Tate, 47, struggled for years with an eating disorder, an unfocused career and dead-end romances, she said.

She chose law school to vault her into a career that served as a “culturally approved-of beard for my dismal personal life,” she writes in the book. But embarking on a busy professional life wasn’t enough to outrun her self-loathing and loneliness.

“I dove into law to hide from my personal demons. I was going to have power and money and I told myself I’d find a way to be satisfied with that,” Tate said in a recent interview. “The traits of addicts have a lot of overlap with those who choose Big Law: perfectionistic, driven, intense. Addictive qualities are exacerbated by the pressure and loneliness of Big Law.”

She started writing the book five years ago, when little about lawyer problems with substance abuse, depression, and anxiety was publicly recognized. In 2016, a major study highlighting the prevalence of such problems in the legal profession began to draw attention from firms.

That study from the American Bar Association Commission on Lawyer Assistance Programs and the Hazelden Betty Ford Foundation found about 28% of attorneys struggled with depression, 19% with anxiety, and 23% with stress. Between 21% and 36% attorneys qualified as problem drinkers, a notably higher rate than other professional populations.

“We all knew that there were people with problems with alcohol, but we didn’t have a way to discuss it. Any weakness was not good,” Tate recalled from her law practice years.
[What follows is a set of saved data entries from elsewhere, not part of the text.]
(* ===== verification/SchedRuns.v ===== *)
(** * The FIFO scheduler: runs

    Concrete cycles, from the answers of the server on: instances of the theorems, and what
    the code does where it does not do what it means to. *)

From Stdlib Require Import ZArith Lia String Ascii SpecFloat.
From stdpp Require Import base list numbers option.
From S2P Require Import Prelude CLib Attrs SchedData Sched SchedQuery SchedRun SchedLimits SchedInit SchedCycle SchedEnds SchedStart.
From stdpp Require Import list_relations.

Local Open Scope string_scope.
Local Open Scope Z_scope.

(** ** The surroundings *)

(** A sort that keeps the order of equal elements. *)
Fixpoint insert_sorted {A} (cmp : A -> A -> Z) (x : ptr * A) (l : list (ptr * A)) : list (ptr * A) :=
  match l with
  | [] => [x]
  | y :: l' => if cmp (snd y) (snd x) <=? 0 then y :: insert_sorted cmp x l' else x :: l
  end.
Definition insertion_sort (A : Type) (cmp : A -> A -> Z) (l : list (ptr * A)) : list (ptr * A) :=
  foldl (fun acc x => insert_sorted cmp x acc) [] l.

Lemma insert_sorted_perm {A} (cmp : A -> A -> Z) x l : insert_sorted cmp x l ≡ₚ x :: l.
Proof.
  induction l as [|y l IH]; simpl; [done|]. destruct (_ <=? _); [|done]. rewrite IH. constructor.
Qed.
Lemma insertion_sort_perm A cmp l : insertion_sort A cmp l ≡ₚ l.
Proof.
  unfold insertion_sort. assert (forall acc, foldl (fun acc x => insert_sorted cmp x acc) acc l ≡ₚ l ++ acc) as Hg; [|by rewrite Hg, app_nil_r].
  induction l as [|x l IH]; intros acc; simpl; [done|]. by rewrite IH, insert_sorted_perm, Permutation_middle.
Qed.

Definition at_ (n v : string) : attrl := mk_attrl (Some (str n)) None (Some (str v)).
Definition at_r (n r v : string) : attrl := mk_attrl (Some (str n)) (Some (str r)) (Some (str v)).

Definition nowhere : sched :=
  mk_sched [] [] [] [] (new_server_info []) 0 0 [] [] None [].

Definition conf0 : config := mk_config 0 0 [] 0 [].
(** round_robin, by_queue, strict_fifo, fair_share, and the keys. *)
Definition policy (rr bq sf fs : bool) (keys : list sort_type) : status :=
  mk_status rr bq sf fs false false false false false keys 1000000.

(** The jobs of the one queue, numbered from 1. *)
Definition reports (js : list (list attrl)) (_ : list Z) : list batch_status :=
  imap (fun i a => mk_batch_status (print_u (Z.of_nat i + 1)) a) js.

Section Runs.
Context (cstat : status) (server : list attrl) (queue : list attrl) (js : list (list attrl)) (runjob_rc : Z).

(** A server with one queue. *)
Definition ask : outcome sched bool :=
  query_server (H := generous) conf0 cstat (fun _ => f32 1) (Some (mk_batch_status (str "server") server))
    [mk_batch_status (str "batch") queue]
    (reports js)
    None (fun _ => Some 0%nat) nowhere.
Definition asked : sched := match ask with Ret _ w => w | _ => nowhere end.
Definition run (fuel : nat) (w : sched) : outcome sched unit :=
  scheduling_cycle (H := generous) conf0 cstat (fun _ => f32 1) [] insertion_sort (fun _ => runjob_rc) (fun _ => (0, 1))
    (fun _ => str "refused") fuel w.
(** The jobs that are run. *)
Definition started (fuel : nat) : option (list ptr) :=
  match run fuel asked with
  | Ret _ w => Some (omap (fun e => match e with RunJob p _ _ => Some p | _ => None end) (w_events w))
  | _ => None
  end.
End Runs.

Definition open_queue : list attrl := [at_ "started" "True"; at_ "queue_type" "Execution"].
Definition reported (state user : string) (more : list attrl) : list attrl :=
  [at_ "job_state" state; at_ "euser" user; at_ "egroup" "users"] ++ more.
Definition plainly : status := policy false false false false [SHORTEST_JOB_FIRST].

Definition two_cpus : list attrl := [at_ "max_running" "2"; at_r "resources_available" "ncpus" "2"].
Definition one_cpu : list attrl := [at_r "Resource_List" "ncpus" "1"].
Definition three_jobs : list (list attrl) := [reported "R" "ann" one_cpu; reported "Q" "bob" one_cpu; reported "Q" "ann" one_cpu].

(** One job may be run; then the limit is reached. *)
Example runs_up_to_the_limit : started plainly two_cpus open_queue three_jobs 0 10 = Some [1%nat].
Proof. vm_compute. reflexivity. Qed.

(** ** Instances of the theorems *)

Definition w3 : sched := asked plainly two_cpus open_queue three_jobs.
Lemma w3_asked :
  query_server (H := generous) conf0 plainly (fun _ => f32 1) (Some (mk_batch_status (str "server") two_cpus))
    [mk_batch_status (str "batch") open_queue] (reports three_jobs) None (fun _ => Some 0%nat) nowhere = Ret true w3.
Proof. vm_compute. reflexivity. Qed.

Lemma three_states :
  Forall state_once (concat ((fun b => reports three_jobs (bs_name b)) <$> [mk_batch_status (str "batch") open_queue])).
Proof.
  assert (forall i st u, In (at_char (str st)) (str "QRTEHWSC") -> state_once (mk_batch_status i (reported st u one_cpu))) as Hj.
  { intros i st u Hst. exists [], (at_ "job_state" st), (tl (reported st u one_cpu)), (str st).
    split; [done|]. split; [done|]. split; [done|]. split; [done|]. repeat (apply Forall_cons_2; [discriminate|]). apply Forall_nil_2. }
  repeat (apply Forall_cons_2; [apply Hj; vm_compute; in_list|]). apply Forall_nil_2.
Qed.

Lemma w3_wf : sched_wf w3.
Proof.
  apply (query_server_wf (Hall := generous_ok) conf0 plainly (fun _ => f32 1) (Some (mk_batch_status (str "server") two_cpus))
    [mk_batch_status (str "batch") open_queue] (reports three_jobs) None (fun _ => Some 0%nat) nowhere w3);
    [exact three_states|by vm_compute|exact w3_asked].
Qed.

Definition w3_after : sched := match run plainly 0 10 w3 with Ret _ w => w | _ => nowhere end.
Lemma w3_run :
  scheduling_cycle (H := generous) conf0 plainly (fun _ => f32 1) [] insertion_sort (fun _ => 0) (fun _ => (0, 1))
    (fun _ => str "refused") 10 w3 = Ret tt w3_after.
Proof. vm_compute. reflexivity. Qed.

Lemma query_server_reads_witness :
  shown <$> w_jobs w3 = report <$> concat ((fun b => reports three_jobs (bs_name b)) <$> [mk_batch_status (str "batch") open_queue])
  /\ Forall ruled (w_jobs w3) /\ sc (sinfo w3) = state_counts (w_jobs w3) (jobs (sinfo w3))
  /\ (forall q x, w_queues w3 !! q = Some x -> q_sc x = state_counts (w_jobs w3) (default [] (q_jobs x))) /\ sched_wf w3.
Proof.
  apply (query_server_reads (Hall := generous_ok) conf0 plainly (fun _ => f32 1) (Some (mk_batch_status (str "server") two_cpus))
    [mk_batch_status (str "batch") open_queue] (reports three_jobs)
    None (fun _ => Some 0%nat) nowhere w3); [exact three_states|by vm_compute|exact w3_asked].
Defined.

Lemma cycle_within_limits_witness : sched_wf w3_after /\ within w3 w3_after.
Proof.
  apply (cycle_within_limits (Hall := generous_ok) conf0 plainly (fun _ => f32 1) [] insertion_sort (fun _ => 0) (fun _ => (0, 1))
    (fun _ => str "refused") insertion_sort_perm 10); [exact w3_wf|exact w3_run].
Defined.

Lemma w3_covered : all_covered w3.
Proof.
  assert (res (sinfo w3) = [mk_resource (str "ncpus") 2 (-2) 1]) as Er by (vm_compute; reflexivity).
  assert (qres <$> w_queues w3 = [[]]) as Eq by (vm_compute; reflexivity). split.
  - rewrite Er. intros n r _ Hr _. simpl in Hr. destruct (str_eq _ _); [|done]. injection Hr as <-. simpl. unfold INT_MAX. lia.
  - intros q x Hx n r _ Hr. assert ((qres <$> w_queues w3) !! q = Some (qres x)) as Hq by (by rewrite list_lookup_fmap, Hx).
    rewrite Eq in Hq. destruct q as [|q]; [|done]. injection Hq as Hq. by rewrite <- Hq in Hr.
Qed.

Lemma w3_reqs : all_reqs_ok w3.
Proof.
  assert (resreq <$> w_jobs w3 = replicate 3 [mk_resource_req (str "ncpus") 1 (Some (str "1"))]) as E by (vm_compute; reflexivity).
  intros p j Hj. assert ((resreq <$> w_jobs w3) !! p = Some (resreq j)) as Hp by (by rewrite list_lookup_fmap, Hj).
  rewrite E in Hp. apply lookup_replicate in Hp as [-> _]. split; [apply NoDup_singleton|]. by repeat constructor.
Qed.

Lemma cycle_within_resources_witness : all_covered w3 /\ all_covered w3_after.
Proof.
  split; [exact w3_covered|].
  apply (cycle_within_resources (Hall := generous_ok) conf0 plainly (fun _ => f32 1) [] insertion_sort (fun _ => 0) (fun _ => (0, 1))
    (fun _ => str "refused") insertion_sort_perm 10 w3); [exact w3_wf|exact w3_reqs|exact w3_covered|exact w3_run].
Defined.

Lemma cycle_runs_eligible_witness : asks (choosable plainly w3 [0; 1; 2]%nat) w3 w3_after.
Proof.
  apply (cycle_runs_eligible (Hall := generous_ok) conf0 plainly (fun _ => f32 1) [] insertion_sort (fun _ => 0) (fun _ => (0, 1))
    (fun _ => str "refused") insertion_sort_perm 10 w3); [exact w3_wf|exact w3_run].
Defined.

Lemma w3_calm : calm 3 1 None w3.
Proof.
  split; try reflexivity.
  - let l := eval vm_compute in (w_jobs w3) in assert (w_jobs w3 = l) as -> by (vm_compute; reflexivity).
    repeat apply Forall_cons_2; [..|constructor];
      (split; [by eexists|by eexists|reflexivity|by intros q Hq; vm_compute in Hq|simpl; lia|by vm_compute]).
  - let l := eval vm_compute in (w_queues w3) in assert (w_queues w3 = l) as -> by (vm_compute; reflexivity).
    apply Forall_cons_2; [|constructor]. split; try reflexivity; repeat constructor.
  - vm_compute. repeat constructor.
  - vm_compute. repeat constructor.
  - by split.
Qed.

Lemma cycle_ends_witness : exists rounds, forall fuel, (rounds <= fuel)%nat -> exists w',
  scheduling_cycle (H := generous) conf0 plainly (fun _ => f32 1) [] insertion_sort (fun _ => 0) (fun _ => (0, 1))
    (fun _ => str "refused") fuel w3 = Ret tt w'.
Proof.
  apply (cycle_ends (Hall := generous_ok) conf0 plainly (fun _ => f32 1) [] insertion_sort (fun _ => 0) (fun _ => (0, 1))
    (fun _ => str "refused") insertion_sort_perm 3 1 None w3); try reflexivity; [by split|exact w3_calm|repeat constructor|by vm_compute].
Defined.

(** ** What the code does otherwise than it means to *)

(** A queue that is not started. *)
Definition stopped_queue : list attrl := [at_ "queue_type" "Execution"].
Definition one_job : list (list attrl) := [reported "Q" "ann" []].

(** Its jobs are not run, except under strict fifo. *)
Example stopped_queue_waits : started plainly [] stopped_queue one_job 0 10 = Some [].
Proof. vm_compute. reflexivity. Qed.
Example strict_fifo_runs_stopped_queue :
  started (policy false false true false [SHORTEST_JOB_FIRST]) [] stopped_queue one_job 0 10 = Some [0%nat].
Proof. vm_compute. reflexivity. Qed.

(** Under round robin a running job at the head of the only queue ends the cycle. *)
Example round_robin_stops_early :
  started (policy true false false false [NO_SORT]) [] open_queue [reported "R" "ann" []; reported "Q" "bob" []] 0 10 = Some []
  /\ started plainly [] open_queue [reported "R" "ann" []; reported "Q" "bob" []] 0 10 = Some [1%nat].
Proof. vm_compute. done. Qed.

(** A job in a state that is not known is not counted, but it is copied: the array of the
    server is left. *)
Example unknown_state_overflows :
  ask plainly [] open_queue [reported "X" "ann" []] = UB /\ ask plainly [] open_queue [[at_ "euser" "ann"]] = UB.
Proof. vm_compute. done. Qed.

(** With fair share a job that the server refuses to run is tried again and again. *)
Definition with_share (w : sched) : sched := set_w_groups [mk_group_info (f32 1) 1 1] w.
Example refused_job_is_tried_for_ever :
  let cstat := policy false false false true [NO_SORT] in
  run cstat 1 100 (with_share (asked cstat [] open_queue one_job)) = OutOfFuel
  /\ (exists w, run cstat 0 100 (with_share (asked cstat [] open_queue one_job)) = Ret tt w).
Proof. split; [vm_compute; reflexivity|]. eexists. vm_compute. reflexivity. Qed.

(** A job that asks for tokens, on a server without them. *)
Example tokens_without_tokens :
  run plainly 0 10 (asked plainly [] open_queue [reported "Q" "ann" [at_r "Resource_List" "tokens" "lic:1"]]) = UB.
Proof. vm_compute. reflexivity. Qed.

(** A queue with a default of neednodes, and a job that asks for no nodes. *)
Example neednodes_without_nodes :
  run plainly 0 10 (asked plainly [] (open_queue ++ [at_r "resources_default" "neednodes" "fast"]) one_job) = UB.
Proof. vm_compute. reflexivity. Qed.

(** A limit that is not a number is the limit -1: nothing runs. *)
Example limit_not_a_number :
  max_run (sinfo (asked plainly [at_ "max_running" "10x"] open_queue one_job)) = -1
  /\ started plainly [at_ "max_running" "10x"] open_queue one_job 0 10 = Some [].
Proof. vm_compute. done. Qed.

(** A resource given out two beyond what there is counts as unlimited; one beyond is full. *)
Definition given_out (n : string) : list attrl :=
  [at_r "resources_available" "ncpus" "4"; at_r "resources_assigned" "ncpus" n].
Example two_beyond_is_unlimited :
  started plainly (given_out "6") open_queue [reported "Q" "ann" one_cpu] 0 10 = Some [0%nat]
  /\ started plainly (given_out "5") open_queue [reported "Q" "ann" one_cpu] 0 10 = Some [].
Proof. vm_compute. done. Qed.

(** Sizes and times. *)
Example res_to_num_examples :
  res_to_num (str "2gb") = 2097152 /\ res_to_num (str "01:00:30") = 3630 /\ res_to_num (str "2:30") = 150
  /\ res_to_num (str "4096b") = 4 /\ res_to_num (str "2mw") = 16384 /\ res_to_num (str "1:00:30x") = -1.
Proof. vm_compute. done. Qed.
Diving into her work didn’t help.

“I did a lot of document review in the early years, looking for a smoking gun in a case. On a big case, you worked for 12 hours a day until the sun goes down then you come back and do it again. The loneliness I was experiencing in my personal life was really mirrored at Skadden. You have to be buttoned up at work, there was not a lot of feedback and I felt so tired of being afraid and alone.”

While laboring to meet her billable hour targets at Skadden’s Chicago office, she was squeezing in as many as three therapy sessions a week at nearby meetings. There she was required to spill every single thing — sexual, bodily, quirky, obsessive, even loathsome — to the group. The therapist, who she calls Dr. Jonathan Rosen, a pseudonym, tells her to unburden it all, and leave behind secrets and shame.

Tate said such therapy — a process “which breaks you down and then reassembles you so that all the pieces finally fit,” according to the book jacket — is not widely known and understood.

In 2010, Tate, who met her husband at Skadden (he has since left the firm) moved on briefly to Epstein, Becker & Green, also in Chicago. The mother of two, she has since been a blogger, a legal writing professor, and a government attorney. She decided to chronicle her group therapy experience so people can see there are different ways to get help.

Tate, who still works as an attorney, believes so strongly in the process of radical honesty that after more than 19 years, she is continuing group therapy.

“Sometimes I say I consider myself a lifer.”